Carrot Marmalade
This homemade carrot marmalade on toast, scones, or as a sweet addition to cheese platters!
Ingredients
- 500g carrots, peeled and grated
- 2 large oranges, juice and zest
- 1 large lemon, juice and zest
- 500g granulated sugar
- 1 cup water
- 1 teaspoon ground ginger (optional)
- 1 cinnamon stick (optional)
Preparation
- Prepare the Ingredients:
- Peel and grate the carrots using a fine grater or food processor.
- Zest and juice the oranges and lemon. Make sure to remove any seeds from the juice.
- Combine and Cook:
- In a large, heavy-bottomed pot, combine the grated carrots, orange zest and juice, lemon zest and juice, and water.
- Add the ground ginger and cinnamon stick if using.
- Bring the mixture to a boil over medium-high heat, stirring occasionally.
- Add Sugar and Simmer:
- Once the mixture reaches a boil, add the granulated sugar.
- Stir continuously until the sugar is completely dissolved.
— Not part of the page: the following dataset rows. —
(** The body of the loop of [from_noun_chunks_with_person_lemmas]. *)
Definition person_chunk (nc : noun_chunk) : res (option infection_span) :=
  md ← attrs_and_counts (nc_tokens nc);
  if bool_decide ("person" ∈ attributes md) then
    '(out_tokens, md) ← widen_with_ancestors nc (nc_tokens nc) md;
    '(out_tokens, md) ←
      (if has_trigger_lemmas md then Ok (out_tokens, md)
       else widen_with_subtree nc out_tokens md);
    if bool_decide ("person" ∈ attributes md) && has_trigger_lemmas md &&
       has_single_count md then
      s ← span_of_tokens out_tokens md; Ok (Some s)
    else Ok None
  else Ok None.

(** The two passes keep the accepted spans in chunk order. *)
Definition collect_spans (step : noun_chunk → res (option infection_span))
    (doc : document) : res (list infection_span) :=
  spans ← mapM step (noun_chunks doc); Ok (omap id spans).

Definition from_noun_chunks_with_infection_lemmas (doc : document)
    : res (list infection_span) :=
  collect_spans infection_chunk doc.

Definition from_noun_chunks_with_person_lemmas (doc : document)
    : res (list infection_span) :=
  collect_spans person_chunk doc.

(** Lines 388-390: the candidate spans of [InfectionAnnotator.annotate],
    the first pass followed by the second. *)
Definition candidate_spans (doc : document) : res (list infection_span) :=
  s1 ← from_noun_chunks_with_infection_lemmas doc;
  s2 ← from_noun_chunks_with_person_lemmas doc;
  Ok (s1 ++ s2).
End Builder.

(** ** Sample documents, used by the witnesses below *)

(** "Three patients were infected in the outbreak." *)
Definition were_tok := mk_token "were" "be" "AUX" "auxpass" "" 2 15 19.
Definition infected_tok := mk_token "infected" "infect" "VERB" "ROOT" "" 3 20 28.
Definition in_tok := mk_token "in" "in" "ADP" "prep" "" 4 29 31.
Definition the_outbreak_tok := mk_token "the" "the" "DET" "det" "" 5 32 35.
Definition outbreak_tok := mk_token "outbreak" "outbreak" "NOUN" "pobj" "" 6 36 44.
Definition three_patients_chunk :=
  mk_nc [three_tok; patients_tok] [infected_tok] [three_tok; patients_tok].
Definition outbreak_chunk :=
  mk_nc [the_outbreak_tok; outbreak_tok] [in_tok; infected_tok] [the_outbreak_tok; outbreak_tok].
Definition three_patients_doc := mk_doc [three_patients_chunk; outbreak_chunk].

(** "Three people died.": the chunk names persons, the verb the event. *)
Definition people_tok := mk_token "people" "people" "NOUN" "nsubj" "" 1 6 12.
Definition died_tok := mk_token "died" "die" "VERB" "ROOT" "" 2 13 17.
Definition three_people_chunk :=
  mk_nc [three_tok; people_tok] [died_tok] [three_tok; people_tok].
Definition three_people_doc := mk_doc [three_people_chunk].

(** * Properties *)

Section BuilderProps.
Context `{CountParser}.

(** ** The span of the contributing tokens *)

Lemma span_of_tokens_ok (out : list token) (md : metadata) :
  out ≠ [] → ∃ s, span_of_tokens out md = Ok s.
Proof.
  intros Hne. unfold span_of_tokens.
  destruct (py_min_nonempty (map tok_start out)) as [lo ->];
    [by intros Hm%map_eq_nil|].
  destruct (py_max_nonempty (map tok_end out)) as [hi ->];
    [by intros Hm%map_eq_nil|].
  simpl. eauto.
Qed.

(** The span reaches over every contributing token and keeps the
    metadata. *)
Lemma span_of_tokens_covers (out : list token) (md : metadata) (s : infection_span) :
  span_of_tokens out md = Ok s →
  is_meta s = md ∧
  Forall (λ t, (is_start s <= tok_start t)%Z ∧ (tok_end t <= is_end s)%Z) out.
Proof.
  unfold span_of_tokens. intros Hs.
  apply res_bind_Ok in Hs as (lo & Hlo & Hs). apply res_bind_Ok in Hs as (hi & Hhi & Hs).
  injection Hs as <-. simpl. split; [done|].
  apply py_min_spec in Hlo. apply py_max_spec in Hhi.
  rewrite Forall_map in Hlo, Hhi. by apply Forall_and.
Qed.

(** ** Widening keeps the chunk's tokens and a trigger's tokens *)

(** A trigger category in the metadata is backed by some token. *)
Definition supported (out : list token) (md : metadata) : Prop :=
  has_trigger_lemmas md = true → out ≠ [].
- Reduce the heat to low and let the mixture simmer, uncovered, for about 45-60 minutes, or until it thickens to a jam-like consistency. Stir occasionally to prevent sticking.
- Test for Doneness
- To check if the marmalade is ready, place a small spoonful on a chilled plate and let it sit for a minute. If it wrinkles when pushed with your finger, it’s done. If not, continue cooking and check again after a few minutes.
- Remove Cinnamon Stick and Jar the Marmalade
- Remove the cinnamon stick if you used one.
- Pour the hot marmalade into sterilized jars, leaving a small gap at the top.
- Seal the jars tightly and let them cool to room temperature.
- Store
- Store the carrot marmalade in a cool, dark place. Refrigerate after opening.